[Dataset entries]
____________

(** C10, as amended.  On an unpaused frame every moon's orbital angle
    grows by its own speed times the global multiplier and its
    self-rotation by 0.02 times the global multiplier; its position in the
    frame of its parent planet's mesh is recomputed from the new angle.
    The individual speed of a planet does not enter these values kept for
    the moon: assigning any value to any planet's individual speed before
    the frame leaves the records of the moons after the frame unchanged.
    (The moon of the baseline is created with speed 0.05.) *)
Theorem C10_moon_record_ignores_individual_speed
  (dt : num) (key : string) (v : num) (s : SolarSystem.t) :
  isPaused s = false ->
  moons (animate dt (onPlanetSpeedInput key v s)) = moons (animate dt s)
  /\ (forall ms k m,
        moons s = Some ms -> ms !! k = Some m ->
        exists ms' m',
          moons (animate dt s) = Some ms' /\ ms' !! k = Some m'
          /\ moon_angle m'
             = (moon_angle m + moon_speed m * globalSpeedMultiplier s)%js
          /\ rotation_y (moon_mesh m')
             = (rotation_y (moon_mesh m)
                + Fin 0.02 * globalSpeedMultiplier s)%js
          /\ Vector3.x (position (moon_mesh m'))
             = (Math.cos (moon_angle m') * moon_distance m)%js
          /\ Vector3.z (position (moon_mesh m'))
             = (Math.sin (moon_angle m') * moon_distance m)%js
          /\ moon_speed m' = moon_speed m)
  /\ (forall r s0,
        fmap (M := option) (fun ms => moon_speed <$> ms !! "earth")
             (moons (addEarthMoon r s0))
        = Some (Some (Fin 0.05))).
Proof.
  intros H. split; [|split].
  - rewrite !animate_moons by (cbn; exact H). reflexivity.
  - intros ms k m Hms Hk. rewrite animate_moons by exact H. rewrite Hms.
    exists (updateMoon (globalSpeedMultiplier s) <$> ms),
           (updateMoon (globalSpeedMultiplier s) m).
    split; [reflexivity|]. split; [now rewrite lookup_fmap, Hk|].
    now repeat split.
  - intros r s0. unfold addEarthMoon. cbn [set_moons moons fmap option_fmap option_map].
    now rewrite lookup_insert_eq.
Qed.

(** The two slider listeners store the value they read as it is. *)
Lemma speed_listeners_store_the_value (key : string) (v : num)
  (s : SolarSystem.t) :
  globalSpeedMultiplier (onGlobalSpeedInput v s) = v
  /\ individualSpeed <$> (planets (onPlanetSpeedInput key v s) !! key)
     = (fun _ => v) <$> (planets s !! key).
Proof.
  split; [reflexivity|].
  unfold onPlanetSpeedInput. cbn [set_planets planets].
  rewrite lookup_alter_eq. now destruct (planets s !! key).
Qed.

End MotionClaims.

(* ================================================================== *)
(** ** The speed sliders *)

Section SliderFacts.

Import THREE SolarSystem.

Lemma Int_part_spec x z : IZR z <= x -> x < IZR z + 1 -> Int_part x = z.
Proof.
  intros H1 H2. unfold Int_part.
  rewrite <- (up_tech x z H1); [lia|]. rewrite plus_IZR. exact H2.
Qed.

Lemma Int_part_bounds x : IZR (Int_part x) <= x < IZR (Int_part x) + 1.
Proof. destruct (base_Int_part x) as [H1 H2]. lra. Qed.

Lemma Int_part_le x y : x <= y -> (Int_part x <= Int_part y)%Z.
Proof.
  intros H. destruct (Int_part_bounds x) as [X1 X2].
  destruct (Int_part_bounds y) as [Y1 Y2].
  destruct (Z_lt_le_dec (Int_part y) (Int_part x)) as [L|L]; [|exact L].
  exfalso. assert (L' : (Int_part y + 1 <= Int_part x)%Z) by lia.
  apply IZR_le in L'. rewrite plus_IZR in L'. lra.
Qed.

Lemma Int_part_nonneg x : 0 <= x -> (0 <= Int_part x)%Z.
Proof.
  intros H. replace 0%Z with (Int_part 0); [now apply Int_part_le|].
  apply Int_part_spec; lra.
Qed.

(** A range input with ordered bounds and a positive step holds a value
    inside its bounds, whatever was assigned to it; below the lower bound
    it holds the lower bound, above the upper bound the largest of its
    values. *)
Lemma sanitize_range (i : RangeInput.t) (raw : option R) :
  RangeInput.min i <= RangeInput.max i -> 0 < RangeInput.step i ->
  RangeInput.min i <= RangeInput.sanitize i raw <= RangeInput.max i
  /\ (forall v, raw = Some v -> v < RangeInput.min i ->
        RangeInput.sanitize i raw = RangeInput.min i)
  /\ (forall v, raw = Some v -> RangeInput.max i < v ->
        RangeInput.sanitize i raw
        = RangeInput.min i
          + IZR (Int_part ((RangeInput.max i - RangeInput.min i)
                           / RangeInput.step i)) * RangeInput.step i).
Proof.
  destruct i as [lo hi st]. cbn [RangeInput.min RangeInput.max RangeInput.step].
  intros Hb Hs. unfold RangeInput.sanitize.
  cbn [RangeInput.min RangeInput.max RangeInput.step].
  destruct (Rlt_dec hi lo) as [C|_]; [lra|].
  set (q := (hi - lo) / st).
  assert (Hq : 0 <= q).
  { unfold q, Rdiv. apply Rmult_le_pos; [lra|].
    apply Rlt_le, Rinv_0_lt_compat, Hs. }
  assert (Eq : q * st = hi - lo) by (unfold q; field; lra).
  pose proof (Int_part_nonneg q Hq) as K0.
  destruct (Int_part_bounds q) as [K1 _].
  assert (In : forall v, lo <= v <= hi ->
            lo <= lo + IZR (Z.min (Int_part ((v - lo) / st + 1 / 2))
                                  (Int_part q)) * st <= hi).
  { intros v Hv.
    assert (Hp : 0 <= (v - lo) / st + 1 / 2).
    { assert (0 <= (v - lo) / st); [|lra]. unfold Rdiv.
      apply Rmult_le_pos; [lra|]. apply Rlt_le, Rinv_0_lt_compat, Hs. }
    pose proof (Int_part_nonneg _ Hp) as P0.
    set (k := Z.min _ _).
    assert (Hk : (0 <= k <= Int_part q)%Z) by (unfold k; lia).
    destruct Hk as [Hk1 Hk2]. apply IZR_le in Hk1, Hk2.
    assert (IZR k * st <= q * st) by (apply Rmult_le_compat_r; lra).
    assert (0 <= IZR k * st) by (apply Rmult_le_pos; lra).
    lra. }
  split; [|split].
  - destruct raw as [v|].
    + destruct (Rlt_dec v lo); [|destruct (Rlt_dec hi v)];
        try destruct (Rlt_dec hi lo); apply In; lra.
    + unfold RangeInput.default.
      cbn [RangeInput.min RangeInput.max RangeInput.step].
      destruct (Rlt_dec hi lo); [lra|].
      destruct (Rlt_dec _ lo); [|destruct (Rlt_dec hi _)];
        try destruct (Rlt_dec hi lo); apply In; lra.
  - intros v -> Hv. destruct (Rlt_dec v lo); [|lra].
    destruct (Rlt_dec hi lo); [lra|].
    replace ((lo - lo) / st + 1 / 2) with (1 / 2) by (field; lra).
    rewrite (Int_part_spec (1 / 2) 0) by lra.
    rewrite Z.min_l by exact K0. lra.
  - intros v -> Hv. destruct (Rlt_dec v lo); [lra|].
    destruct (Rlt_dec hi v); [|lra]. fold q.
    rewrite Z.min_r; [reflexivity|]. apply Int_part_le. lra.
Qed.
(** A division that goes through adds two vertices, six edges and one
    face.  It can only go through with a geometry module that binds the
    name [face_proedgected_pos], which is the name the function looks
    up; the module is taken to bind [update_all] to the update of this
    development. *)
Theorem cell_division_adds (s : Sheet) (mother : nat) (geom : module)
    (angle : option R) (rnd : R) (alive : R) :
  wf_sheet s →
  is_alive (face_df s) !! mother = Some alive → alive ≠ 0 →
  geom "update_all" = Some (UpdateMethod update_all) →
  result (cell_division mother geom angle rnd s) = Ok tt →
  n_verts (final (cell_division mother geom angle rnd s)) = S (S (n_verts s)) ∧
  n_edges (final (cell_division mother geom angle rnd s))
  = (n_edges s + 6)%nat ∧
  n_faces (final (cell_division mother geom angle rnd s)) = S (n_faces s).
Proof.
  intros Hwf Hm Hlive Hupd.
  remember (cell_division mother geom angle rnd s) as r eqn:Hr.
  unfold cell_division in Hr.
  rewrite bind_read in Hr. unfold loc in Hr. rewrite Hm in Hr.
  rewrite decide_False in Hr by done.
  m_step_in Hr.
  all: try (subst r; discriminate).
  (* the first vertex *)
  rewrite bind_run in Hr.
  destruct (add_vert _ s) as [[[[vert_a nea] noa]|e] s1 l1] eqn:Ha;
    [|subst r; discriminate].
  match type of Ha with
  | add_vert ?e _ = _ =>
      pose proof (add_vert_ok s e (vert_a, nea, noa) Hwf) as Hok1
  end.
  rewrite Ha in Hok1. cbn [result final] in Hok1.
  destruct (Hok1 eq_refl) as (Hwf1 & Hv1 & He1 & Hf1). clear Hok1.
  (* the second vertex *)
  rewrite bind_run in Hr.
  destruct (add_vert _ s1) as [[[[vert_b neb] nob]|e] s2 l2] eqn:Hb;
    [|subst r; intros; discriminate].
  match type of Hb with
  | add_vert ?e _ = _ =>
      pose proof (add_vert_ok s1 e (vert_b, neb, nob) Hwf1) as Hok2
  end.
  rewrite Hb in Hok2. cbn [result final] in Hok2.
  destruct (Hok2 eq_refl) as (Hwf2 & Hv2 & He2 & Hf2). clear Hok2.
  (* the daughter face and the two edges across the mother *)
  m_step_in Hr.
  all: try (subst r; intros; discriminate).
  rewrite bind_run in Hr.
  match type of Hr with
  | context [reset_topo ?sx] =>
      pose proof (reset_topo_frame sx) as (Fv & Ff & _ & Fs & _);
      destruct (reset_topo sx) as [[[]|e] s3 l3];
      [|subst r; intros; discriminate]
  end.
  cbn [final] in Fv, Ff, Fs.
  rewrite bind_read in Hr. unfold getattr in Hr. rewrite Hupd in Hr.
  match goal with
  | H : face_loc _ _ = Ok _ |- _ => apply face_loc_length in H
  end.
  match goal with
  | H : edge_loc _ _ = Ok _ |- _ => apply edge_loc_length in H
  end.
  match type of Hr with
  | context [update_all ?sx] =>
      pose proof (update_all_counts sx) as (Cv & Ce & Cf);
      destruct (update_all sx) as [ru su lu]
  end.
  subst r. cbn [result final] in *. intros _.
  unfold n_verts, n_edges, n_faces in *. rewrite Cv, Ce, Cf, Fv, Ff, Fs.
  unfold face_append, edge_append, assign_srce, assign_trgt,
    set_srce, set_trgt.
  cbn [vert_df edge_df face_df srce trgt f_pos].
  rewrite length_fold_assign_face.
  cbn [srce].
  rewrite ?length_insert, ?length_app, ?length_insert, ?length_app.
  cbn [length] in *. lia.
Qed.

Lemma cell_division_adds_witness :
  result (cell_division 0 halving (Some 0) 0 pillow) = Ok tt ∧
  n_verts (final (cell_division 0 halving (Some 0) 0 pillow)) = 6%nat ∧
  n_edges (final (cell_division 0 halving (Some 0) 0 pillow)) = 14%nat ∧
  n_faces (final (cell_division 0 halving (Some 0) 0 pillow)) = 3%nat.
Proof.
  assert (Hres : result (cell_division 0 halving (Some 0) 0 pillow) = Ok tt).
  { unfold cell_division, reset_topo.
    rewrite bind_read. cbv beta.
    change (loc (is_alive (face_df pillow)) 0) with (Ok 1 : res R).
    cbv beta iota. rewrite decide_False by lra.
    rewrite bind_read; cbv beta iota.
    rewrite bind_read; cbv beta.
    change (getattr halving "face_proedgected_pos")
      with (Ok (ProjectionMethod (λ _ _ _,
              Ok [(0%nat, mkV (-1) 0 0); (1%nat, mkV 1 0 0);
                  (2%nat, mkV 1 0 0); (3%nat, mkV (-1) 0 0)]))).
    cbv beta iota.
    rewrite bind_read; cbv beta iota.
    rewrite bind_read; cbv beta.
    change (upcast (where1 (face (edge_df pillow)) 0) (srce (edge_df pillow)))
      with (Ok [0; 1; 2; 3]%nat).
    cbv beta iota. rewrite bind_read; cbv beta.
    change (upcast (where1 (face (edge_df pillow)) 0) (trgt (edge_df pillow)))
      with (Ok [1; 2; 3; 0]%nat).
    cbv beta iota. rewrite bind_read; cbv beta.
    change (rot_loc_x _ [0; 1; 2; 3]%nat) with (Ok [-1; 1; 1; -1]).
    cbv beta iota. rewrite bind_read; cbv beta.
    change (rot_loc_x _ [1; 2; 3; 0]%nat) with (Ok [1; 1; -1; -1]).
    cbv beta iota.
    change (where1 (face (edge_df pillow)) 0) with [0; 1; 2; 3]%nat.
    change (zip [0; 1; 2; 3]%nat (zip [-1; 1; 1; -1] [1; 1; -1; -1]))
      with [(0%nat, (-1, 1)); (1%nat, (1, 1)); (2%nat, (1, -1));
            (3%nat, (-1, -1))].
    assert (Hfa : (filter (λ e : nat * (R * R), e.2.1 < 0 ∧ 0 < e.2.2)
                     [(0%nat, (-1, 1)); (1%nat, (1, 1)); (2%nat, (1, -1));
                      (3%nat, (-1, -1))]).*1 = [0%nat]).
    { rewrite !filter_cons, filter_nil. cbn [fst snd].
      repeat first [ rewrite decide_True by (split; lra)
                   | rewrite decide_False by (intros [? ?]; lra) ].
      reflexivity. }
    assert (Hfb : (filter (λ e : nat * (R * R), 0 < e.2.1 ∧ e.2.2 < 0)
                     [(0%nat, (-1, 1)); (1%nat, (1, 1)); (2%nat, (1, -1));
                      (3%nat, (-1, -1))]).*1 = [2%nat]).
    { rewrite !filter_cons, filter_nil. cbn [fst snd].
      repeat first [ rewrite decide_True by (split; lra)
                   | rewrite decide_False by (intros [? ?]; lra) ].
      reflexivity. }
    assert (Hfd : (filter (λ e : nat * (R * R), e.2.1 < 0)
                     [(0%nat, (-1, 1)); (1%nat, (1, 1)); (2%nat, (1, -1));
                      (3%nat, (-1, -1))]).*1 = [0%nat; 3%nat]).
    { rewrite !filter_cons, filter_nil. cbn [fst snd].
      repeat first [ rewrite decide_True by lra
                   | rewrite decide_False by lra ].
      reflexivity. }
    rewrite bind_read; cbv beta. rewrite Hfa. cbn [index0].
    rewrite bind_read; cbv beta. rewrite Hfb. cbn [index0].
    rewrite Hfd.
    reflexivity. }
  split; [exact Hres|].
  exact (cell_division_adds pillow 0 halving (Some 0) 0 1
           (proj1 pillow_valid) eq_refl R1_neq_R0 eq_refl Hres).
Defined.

____________

What you are asked to do: Read the data above. Pull out each line in which the string "values" appears.

Solution to the exercise:
    The individual speed of a planet does not enter these values kept for
    values. *)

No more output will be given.